> TASK: Would you copy the material below word for word, beginning with its first line and ending with the line that contains "Section Substrings."?

> RECORD EXCERPTS:
——
Lemma dictionary_button_bypasses_runLongOp_witness :
  let w := setLongRunning true (Demo.world (Demo.replyWith [] 0) []) in
  let u := TextMessage Demo.user "satoshi" in
  after (processUpdate Demo.collaborators u w) = w /\
  handleCallback Demo.collaborators Demo.user "dictionary:go" =
    tryCatch (handleDictionary Demo.collaborators Demo.user)
      (errorReply Demo.collaborators Demo.user).
Proof.
  intros w u.
  destruct (dictionary_button_bypasses_runLongOp Demo.collaborators Demo.user u w
              eq_refl eq_refl) as ((Ha & _) & _ & Hd & _).
  split; [exact Ha | exact Hd].
Defined.

(* ------------------------------------------------------------------- *)
(** *** What the requesting chat and the admin chat are sent *)
(* ------------------------------------------------------------------- *)

Section Substrings.

Lemma append_nil_l (b : string) : EmptyString +:+ b = b.
Proof. reflexivity. Qed.

Lemma append_cons (x : ascii) (a b : string) : String x a +:+ b = String x (a +:+ b).
Proof. reflexivity. Qed.

Lemma append_assoc (a b c : string) : (a +:+ b) +:+ c = a +:+ b +:+ c.
Proof.
  induction a as [|x a IH]; [reflexivity |].
  rewrite !append_cons, IH. reflexivity.
Qed.

Lemma append_empty_r (a : string) : a +:+ EmptyString = a.
Proof.
  induction a as [|x a IH]; [reflexivity |]. rewrite append_cons, IH. reflexivity.
Qed.

Lemma includes_refl (t : string) : Js.includes t t.
Proof.
  exists EmptyString, EmptyString. rewrite append_nil_l, append_empty_r. reflexivity.
Qed.

Lemma includes_here (t post : string) : Js.includes (t +:+ post) t.
Proof. exists EmptyString, post. reflexivity. Qed.

Lemma includes_skip (p s t : string) : Js.includes s t -> Js.includes (p +:+ s) t.
Proof.
  intros (pre & post & ->). exists (p +:+ pre), post. rewrite append_assoc. reflexivity.
Qed.

Lemma includes_app_l (s q t : string) : Js.includes s t -> Js.includes (s +:+ q) t.
Proof.
  intros (pre & post & ->). exists pre, (post +:+ q).
  rewrite !append_assoc. reflexivity.
Qed.

Lemma concat_cons (x : string) (xs : list string) :
  String.concat EmptyString (x :: xs) = x +:+ String.concat EmptyString xs.
Proof.
  destruct xs as [|y ys]; [| reflexivity].
  cbn [String.concat]. rewrite append_empty_r. reflexivity.
Qed.

Lemma includes_concat (f : string * BalanceRecord -> string) (t : string)
    (e : string * BalanceRecord) (es : list (string * BalanceRecord)) :
  In e es -> Js.includes (f e) t ->
  Js.includes (String.concat EmptyString (List.map f es)) t.
Proof.
  intros Hin Hf. induction es as [|x es IH]; [contradiction |].
  cbn [List.map]. rewrite concat_cons. destruct Hin as [-> | Hin].
  - apply includes_app_l, Hf.
  - apply includes_skip, IH, Hin.
Qed.

Lemma prefix_split (t s : string) :
  String.prefix t s = true -> exists post, s = t +:+ post.
Proof.
  revert s. induction t as [|a t IH]; intros s H.
  - exists s. reflexivity.
  - destruct s as [|b s]; [discriminate |]. cbn [String.prefix] in H.
    destruct (Ascii.ascii_dec a b) as [-> |]; [| discriminate].
    destruct (IH s H) as (post & ->). exists post. reflexivity.
Qed.

Lemma prefix_append (t post : string) : String.prefix t (t +:+ post) = true.
Proof.
  induction t as [|a t IH]; [destruct post; reflexivity |].
  rewrite append_cons. cbn [String.prefix].
  destruct (Ascii.ascii_dec a a); [exact IH | contradiction].
Qed.

Lemma includesb_spec (s t : string) : includesb s t = true <-> Js.includes s t.
Proof.
  split.
  - induction s as [|a s IH]; cbn [includesb]; intros H.
    + apply orb_true_iff in H. destruct H as [H | H]; [| discriminate].
      destruct (prefix_split _ _ H) as (post & ->). apply includes_here.
    + apply orb_true_iff in H. destruct H as [H | H].
      * destruct (prefix_split _ _ H) as (post & ->). apply includes_here.
      * apply (includes_skip (String a EmptyString) s t), IH, H.
  - intros (pre & post & ->). induction pre as [|a pre IH].
    + rewrite append_nil_l.
      destruct (t +:+ post) eqn:Hs; cbn [includesb]; rewrite <- ?Hs, prefix_append;
        reflexivity.
    + rewrite append_cons. cbn [includesb]. rewrite IH. apply orb_true_r.
Qed.

End Substrings.

(** Finds the part [t] inside an appended text. *)
Ltac find_part :=
  solve [ apply includes_refl
        | apply includes_here
        | apply includes_skip; find_part
        | apply includes_app_l; find_part ].

Section MoreRuns.

Variable E : Collaborators.
Context {X : Type}.
Variable pi : Event -> list X.
Hypothesis pi_edit : forall c i t k, pi (EditMessageText c i t k) = [].
Hypothesis pi_delete : forall c i, pi (DeleteMessage c i) = [].

Lemma runsTo_handleBrainWallet chatId phrase r w :
  undisturbed w ->
  deriveBrainWallet E phrase = Ok r ->
  runsTo pi (handleBrainWallet E chatId phrase) w tt (queried w)
    (view pi (brainWalletEvents E chatId phrase r w)).
Proof.
  intros Hu Hr. unfold handleBrainWallet, brainWalletEvents.
  rewrite Hr. cbv zeta. cbn [app]. rewrite view_cons.
  eapply runsTo_bind; [apply runsTo_sendMessage, Hu |].
  cbv beta. rewrite view_cons.
  eapply runsTo_bind.
  { apply runsTo_checkBalances; first [exact Hu | exact I | assumption]. }
  cbv beta. unfold settled. cbn [fst snd]. rewrite view_app.
  eapply runsTo_bind.
  { instantiate (1 := queried w). instantiate (1 := tt).
    unfold nextOutcome.
    destruct (foundAmong _);
      [apply runsTo_notifyAdmin; first [exact Hu | assumption] | apply runsTo_ret]. }
  cbv beta.
  eapply runsTo_bind_l; [apply runsTo_deleteIfSent; first [exact Hu | assumption] |].
  cbv beta. rewrite view_cons.
  eapply runsTo_bind; [apply runsTo_sendMessageWithKeyboard, Hu |].
  cbv beta. rewrite view_cons, view_nil, app_nil_r.
  apply runsTo_recordCheck.
Qed.

End MoreRuns.

Section Views.

Variable E : Collaborators.

(** An alert never reaches a chat that is not the admin chat. *)
Lemma sentTo_alert chat word bals mode_ :
  isAdmin E chat = false -> view (sentTo chat) (alert E word bals mode_) = [].
Proof.
  unfold isAdmin, alert. intros Hchat.
  destruct (TELEGRAM_CHAT_ID E) as [admin|]; [| reflexivity].
  destruct (List.filter _ bals); [reflexivity |].
  destruct (deriveBrainWallet E word); [| reflexivity].
  unfold view. cbn [flat_map sentTo]. rewrite Z.eqb_sym, Hchat. reflexivity.
Qed.

Lemma sentTo_testAlert chat on word bals mode_ :
  view (sentTo chat) (testAlert E on word bals chat mode_) = [].
Proof.
  unfold testAlert. destruct (TELEGRAM_CHAT_ID E) as [admin|] eqn:Hadmin; [| reflexivity].
  destruct (negb on); [reflexivity |].
  destruct (isAdmin E chat) eqn:Hchat; [reflexivity |].
  destruct (deriveBrainWallet E word); [| reflexivity].
  unfold isAdmin in Hchat. rewrite Hadmin in Hchat.
  unfold view. cbn [flat_map sentTo]. rewrite Z.eqb_sym, Hchat. reflexivity.
Qed.

(** What the requesting chat is sent by a single word check does not
    depend on the world it runs in. *)
Lemma sentTo_wordCheckEvents chat st word w :
  isAdmin E chat = false ->
  view (sentTo chat) (wordCheckEvents E chat st word w) =
  view (sentTo chat) (wordCheckMessages E chat st word).
Proof.
  intros Hchat. unfold wordCheckEvents, wordCheckMessages, checkAndCacheEvents.
  rewrite !view_cons. f_equal.
  rewrite view_app, sentTo_testAlert, app_nil_r.
  destruct (knownEmpty _).
  - rewrite !view_cons. reflexivity.
  - rewrite view_app, !view_cons.
    assert (Ha : forall b bals,
               view (sentTo chat)
                 (if b : bool then alert E word bals "word_check" else []) = []).
    { intros [|] bals; [apply sentTo_alert, Hchat | reflexivity]. }
    rewrite Ha. reflexivity.
Qed.

Lemma sentTo_wordEvents chat st word mode_ w :
  isAdmin E chat = false ->
  view (sentTo chat) (wordEvents E chat st word mode_ w) = [].
Proof.
  intros Hchat. unfold wordEvents, afterQueryEvents.
  rewrite view_cons, view_app. cbn [sentTo app].
  destruct (nextOutcome _ _); [| reflexivity].
  rewrite view_app, sentTo_testAlert, app_nil_r.
  destruct (foundAmong _); [rewrite sentTo_alert by exact Hchat |]; reflexivity.
Qed.

Lemma brainBalanceLines_addresses (m1 m2 : BalanceMap) :
  List.map fst m1 = List.map fst m2 ->
  List.map brainBalanceLine m1 = List.map brainBalanceLine m2.
Proof.
  revert m2. induction m1 as [|[a1 d1] m1 IH]; intros [|[a2 d2] m2] H;
    try discriminate; [reflexivity |].
  cbn [List.map fst] in H. injection H as -> H.
  cbn [List.map]. rewrite (IH m2 H). reflexivity.
Qed.

(** What the requesting chat is sent by a brain-wallet check depends on
    the addresses the checker returned, not on their balances. *)
Lemma sentTo_brainWalletEvents chat phrase r w1 w2 :
  isAdmin E chat = false ->
  sameAddresses (nextOutcome w1 (getBrainWalletAddresses E r))
                (nextOutcome w2 (getBrainWalletAddresses E r)) ->
  view (sentTo chat) (brainWalletEvents E chat phrase r w1) =
  view (sentTo chat) (brainWalletEvents E chat phrase r w2).
Proof.
  intros Hchat Hsame. unfold brainWalletEvents. cbv zeta. cbn [app].
  rewrite !view_cons, !view_app. cbn [sentTo].
  assert (Ha : forall b bals,
             view (sentTo chat)
               (if b : bool then alert E phrase bals "brain_wallet" else []) = []).
  { intros [|] bals; [apply sentTo_alert, Hchat | reflexivity]. }
  rewrite !Ha. rewrite !view_cons.
  destruct (nextOutcome w1 _) as [m1 | e1], (nextOutcome w2 _) as [m2 | e2];
    cbn [sameAddresses] in Hsame; try contradiction.
  - rewrite (brainBalanceLines_addresses m1 m2 Hsame). reflexivity.
  - subst e2. reflexivity.
Qed.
——
> YOUR RESPONSE:
Lemma dictionary_button_bypasses_runLongOp_witness :
  let w := setLongRunning true (Demo.world (Demo.replyWith [] 0) []) in
  let u := TextMessage Demo.user "satoshi" in
  after (processUpdate Demo.collaborators u w) = w /\
  handleCallback Demo.collaborators Demo.user "dictionary:go" =
    tryCatch (handleDictionary Demo.collaborators Demo.user)
      (errorReply Demo.collaborators Demo.user).
Proof.
  intros w u.
  destruct (dictionary_button_bypasses_runLongOp Demo.collaborators Demo.user u w
              eq_refl eq_refl) as ((Ha & _) & _ & Hd & _).
  split; [exact Ha | exact Hd].
Defined.

(* ------------------------------------------------------------------- *)
(** *** What the requesting chat and the admin chat are sent *)
(* ------------------------------------------------------------------- *)

Section Substrings.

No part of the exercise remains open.